AIM OF THE EXERCISE
Beginning with the line below that contains "pose proof (date_pattern_sub_records" and ending with the line that contains "sample2] = 1", copy every line exactly. Copy nothing else.

(Extracted data entries)
▬▬▬▬▬▬▬▬▬▬

(** C3, as amended. A record is counted as cancelled if and only if its
    text is present (not null), with or without the marker; the marker
    test only gates the length histogram: a text without the marker
    increments no counter. *)
Theorem C3_cancelled_iff_present (x : cell) :
  (is_cancelled (cancellation_event x) = true ↔ is_Some x)
  ∧ (cancelled_transactions [x] = 1 ↔ is_Some x)
  ∧ ∀ s : pystr, x = Some s → str_in marker s = false →
      token_pattern (cancellation_event x) = None
      ∧ ∀ patterns : gmap pystr nat, pattern_step patterns s = patterns.
Proof.
  split; [|split].
  - destruct x; cbn; split; intros H; try done; by destruct H.
  - destruct x; cbn; split; intros H; try done; by destruct H.
  - intros s -> Hin.
    assert (Hp : date_pattern s = None) by (unfold date_pattern; by rewrite Hin).
    split; [exact Hp|]. intros patterns. by apply pattern_step_no_label.
Qed.

Lemma C3_cancelled_iff_present_witness :
  is_cancelled (cancellation_event (Some unmarked_sample)) = true
  ∧ token_pattern (cancellation_event (Some unmarked_sample)) = None
  ∧ pattern_step ∅ unmarked_sample = ∅.
Proof.
  destruct (C3_cancelled_iff_present (Some unmarked_sample)) as (H1 & _ & H3).
  split; [apply H1; by eexists|].
  destruct (H3 unmarked_sample eq_refl eq_refl) as [H4 H5].
  split; [exact H4 | exact (H5 ∅)].
Defined.

(** C4, counterexample. The text 全部解約1120315;全部解約1130101 has two
    sub-records with the marker, yet the record counts once, and the loop
    makes a single increment (of the label for length 7). *)
Lemma C4_counterexample :
  cancellation_count (cancellation_event (Some sample2)) ≠ 2
  ∧ cancelled_transactions [Some sample2] ≠ 2
  ∧ pattern_analysis [Some sample2] = Some {[ pattern_label 7 := 1 ]}.
Proof.
  split; [|split].
  - vm_compute. lia.
  - vm_compute. lia.
  - vm_compute. reflexivity.
Qed.

(** C4, as amended. Every present record counts once, whatever the number
    of its sub-records; for sub-records that carry the marker and digit
    tokens (the first one not empty) the loop makes one increment, of the
    label for the length of the first token. *)
Theorem C4_one_per_record (t : pystr) (rest : list pystr) :
  t ≠ [] → Forall digits (t :: rest) →
  cancellation_count (cancellation_event (Some (sub_records (t :: rest)))) = 1
  ∧ cancelled_transactions [Some (sub_records (t :: rest))] = 1
  ∧ token_pattern (cancellation_event (Some (sub_records (t :: rest))))
    = Some (pattern_label (length t))
  ∧ ∀ patterns : gmap pystr nat,
      pattern_step patterns (sub_records (t :: rest))
      = <[pattern_label (length t)
          := patterns_get patterns (pattern_label (length t)) + 1]> patterns.
Proof.
  intros Hne Hdig.
  pose proof (date_pattern_sub_records t rest Hne Hdig) as Hp.
  repeat split; [exact Hp|].
  intros patterns. by apply pattern_step_label.
Qed.

Lemma C4_one_per_record_witness :
  cancellation_count (cancellation_event (Some sample2)) = 1
  ∧ cancelled_transactions [Some sample2] = 1
  ∧ token_pattern (cancellation_event (Some sample2)) = Some (pattern_label 7)
  ∧ ∀ patterns : gmap pystr nat,
      pattern_step patterns sample2
      = <[pattern_label 7 := patterns_get patterns (pattern_label 7) + 1]>
          patterns.
Proof.
  apply (C4_one_per_record (str_of_ascii "1120315") [str_of_ascii "1130101"]).
  - discriminate.
  - repeat constructor.
Defined.

Example sampleABC_bucket :
  pattern_analysis [Some sampleABC] = Some {[ pattern_label 3 := 1 ]}.
Proof. vm_compute. reflexivity. Qed.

▬▬▬▬▬▬▬▬▬▬

RESPONSE TO THIS EXERCISE
  pose proof (date_pattern_sub_records t rest Hne Hdig) as Hp.
  repeat split; [exact Hp|].
  intros patterns. by apply pattern_step_label.
Qed.

Lemma C4_one_per_record_witness :
  cancellation_count (cancellation_event (Some sample2)) = 1
  ∧ cancelled_transactions [Some sample2] = 1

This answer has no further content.